И сдались, пойдя за мусором, за ветром, за ногами. И оказались в семиэтажном инфернальном инкубаторе с вырванной сердцевиной и со снующими многотонными клетями лифтов.

Окно в нашем номере глядело в глухую стену соседнего дома, меж ними и ладонь не просовывалась. Зато в туалете над унитазом был выбит кирпич в стене – вертикальный. И наутро я видел, нагнувшись, прямоугольник неба, подмазанный лесом с рекой.

А к окну был придвинут заржавленный боров кондиционера, включили, затрясся на гнутых ногах, свирепо хрипя. Заткнули. Заснули. Не спали. Ладони не спали, держали друг друга. И кажется, да и тебе ведь казалось наутро, не просто держали, но что-то меж ними происходило.
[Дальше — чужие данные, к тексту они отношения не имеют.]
(** The owner's entry after a merge of a usage list and a flag. *)
Lemma set_owner (g : Node) components c :
  Components.lookup (uid g) components = Some c ->
  uid (Component.node c) = uid g ->
  forall l f,
    let components' :=
      Components.set (Component.node c) (Props.mk (Some l) (Some f)) components in
    usages components' (uid g) = l /\
    flagged components' (uid g) = f /\
    (forall k, k <> uid g -> Components.lookup k components' = Components.lookup k components) /\
    kept components components'.
Proof.
  intros L I l f components'. unfold components', usages, flagged.
  rewrite <- I. rewrite lookup_set_same. rewrite I, L. simpl.
  repeat split.
  - intros k Ek. apply lookup_set_other. rewrite I. exact Ek.
  - apply kept_set.
Qed.

(** A member access that resolves to no name: the marker stores under type
    ['destructuring'] when the parent destructures the access, and under no
    type otherwise. *)
Lemma mark_member_unnamed astUtil check context utils (node p : Node) o parentNames
    components :
  type node = "MemberExpression" ->
  getPropertyName node context utils check = Ok o ->
  truthy o = false ->
  parent node = Some p ->
  markPropTypesAsUsed astUtil check context utils node parentNames components =
  storeUsage astUtil context utils node
    (match destructuredBy astUtil context p with
     | Some properties => Vars.mk (Some destructuring) o [] (Some properties)
     | None => Vars.mk None o [] None
     end)
    components.
Proof.
  intros T G F P. rewrite markPropTypesAsUsed_unfold.
  unfold markPropTypesAsUsed_body, selectUsage. rewrite T. simpl.
  unfold bind, lift. rewrite G, F, P. simpl.
  destruct (destructuredBy astUtil context p); reflexivity.
Qed.

Section Chains.

Variable astUtil : AstUtil.
Variable check : bool.
Variable context : Context.
Variable utils : Utils.
Variable g : Node.
Hypothesis owner : getParentComponent utils = Some g.

Local Abbreviation mark := (markPropTypesAsUsed astUtil check context utils).

Lemma owner_found components :
  ownerOpen utils components ->
  exists c, Components.get (getParentComponent utils) components = Some c /\
            Components.lookup (uid g) components = Some c /\
            uid (Component.node c) = uid g.
Proof.
  unfold ownerOpen. rewrite owner. simpl. intros O.
  destruct (Components.lookup (uid g) components) as [c|] eqn:L; [|congruence].
  exists c. repeat split. apply (lookup_uid _ _ _ L).
Qed.

(** Storing a ['direct'] usage appends exactly one record to the owner. *)
Lemma storeUsage_direct (node p : Node) n allNames components :
  ownerOpen utils components ->
  inObjectPrototype n = false ->
  parent node = Some p ->
  exists reported components',
    storeUsage astUtil context utils node
      (Vars.mk (Some direct) (Some n) allNames None) components = (Ok tt, components') /\
    usages components' (uid g) =
      usages components (uid g) ++ [UsageRecord.mk (Some n) (map Some allNames) reported] /\
    (forall k, flagged components' k = flagged components k) /\
    (forall k, k <> uid g -> usages components' k = usages components k) /\
    kept components components'.
Proof.
  intros O U P. destruct (owner_found components O) as (c & G & L & I).
  unfold storeUsage, bind, gets, lift, modify. rewrite G.
  unfold recordUsage. simpl. rewrite U, P. simpl.
  set (cond := negb (DIRECT_PROPS_REGEX (getText context node)
                     || DIRECT_NEXT_PROPS_REGEX (getText context node)
                     || DIRECT_PREV_PROPS_REGEX (getText context node))
               && negb (inConstructor utils None)
               && negb (inComponentWillReceiveProps context)).
  exists (if cond then property p else property node).
  assert (E : (if cond then Ok (property p) else Ok (property node)) =
              Ok (if cond then property p else property node)) by (destruct cond; reflexivity).
  rewrite E. simpl. eexists. split; [reflexivity|].
  destruct (set_owner g components c L I
              (usedOf (Some c)
                 ++ [UsageRecord.mk (Some n) (map Some allNames)
                       (if cond then property p else property node)])
              (ignoredOf (Some c))) as (S1 & S2 & S3 & S4).
  simpl in S1, S2, S3, S4. 
  split; [rewrite S1; unfold usages; rewrite L; reflexivity|].
  split; [|split; [|exact S4]].
  - intros k. destruct (Nat.eq_dec k (uid g)) as [->|Ek].
    + rewrite S2. unfold flagged. rewrite L. reflexivity.
    + unfold flagged. rewrite (S3 k Ek). reflexivity.
  - intros k Ek. unfold usages. rewrite (S3 k Ek). reflexivity.
Qed.

(** One step of a chain: after the continuation, the marker appends the
    usage of the step when its name is recordable, and nothing otherwise. *)
Lemma mark_member_step (node p : Node) n parentNames components :
  type node = "MemberExpression" ->
  getPropertyName node context utils check = Ok (Some n) ->
  n <> "" ->
  parent node = Some p ->
  ownerOpen utils components ->
  fst (continuation astUtil check context utils node parentNames n components) = Ok tt ->
  exists added,
    fst (mark node parentNames components) = Ok tt /\
    usages (snd (mark node parentNames components)) (uid g) =
      usages (snd (continuation astUtil check context utils node parentNames n components))
        (uid g) ++ added /\
    map nameAndPath added =
      map asRecorded (if recordable n then [(n, parentNames ++ [n])] else []) /\
    (forall k,
       flagged (snd (mark node parentNames components)) k =
       flagged (snd (continuation astUtil check context utils node parentNames n
                       components)) k) /\
    (forall k, k <> uid g ->
       usages (snd (mark node parentNames components)) k =
       usages (snd (continuation astUtil check context utils node parentNames n
                      components)) k).
Proof.
  intros T G N P O C.
  destruct (recordable n) eqn:R.
  - apply andb_prop in R. destruct R as [NC NP].
    apply negb_true_iff in NC. apply negb_true_iff in NP.
    rewrite (mark_member_named astUtil check context utils node parentNames n components
               T G N).
    unfold bind.
    pose proof (continuation_kept astUtil check context utils node parentNames n
                  components) as Kp.
    destruct (continuation astUtil check context utils node parentNames n components)
      as [r s]. simpl in C, Kp. subst r. rewrite NC. simpl negb. cbv iota.
    destruct (storeUsage_direct node p n (parentNames ++ [n]) s
                (ownerOpen_kept _ _ _ Kp O) NP P)
      as (reported & s' & E & U & Fl & Ot & _).
    rewrite E. simpl.
    exists [UsageRecord.mk (Some n) (map Some (parentNames ++ [n])) reported].
    repeat split; assumption.
  - assert (U : n = COMPUTED_PROP \/ inObjectPrototype n = true).
    { apply andb_false_iff in R. destruct R as [R|R]; apply negb_false_iff in R.
      - left. apply String.eqb_eq. exact R.
      - right. exact R. }
    destruct (mark_member_unrecorded astUtil check context utils node parentNames n
                components T G N U O) as [F S].
    exists []. rewrite F, C, app_nil_r.
    split; [reflexivity|]. split; [apply S|]. split; [reflexivity|].
    split; intros k; [apply S|intros _; apply S].
Qed.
Светало, задувало прохладой. Я высунул голову в окно: деревце проплывало со сведенными над головой ладонями, зацветающее. Деревце русской литературы. И закрыл глаза, и затих.

Глава восьмая

В Дели поезд приходил в шесть утра. Все, что находилось в вагоне – от вещей до людей, – было тщательно завернуто в непроницаемые чехольчики пыли, вслепую продвигающиеся к выходу.

Будто чья-то незримая рука вынула нас из вагона и повела по городу.

Наш самолет вылетал коротко за полночь. Эти восемнадцать часов до отлета оказались дольше этого бескрайнего месяца.

Еще в Лахман Джуле, листая путеводитель, мы наметили только два места для посещения, чтобы не утонуть в этом, как нам представлялось, гигантском кишечнике. Взяв рикшу, мы направились к первому.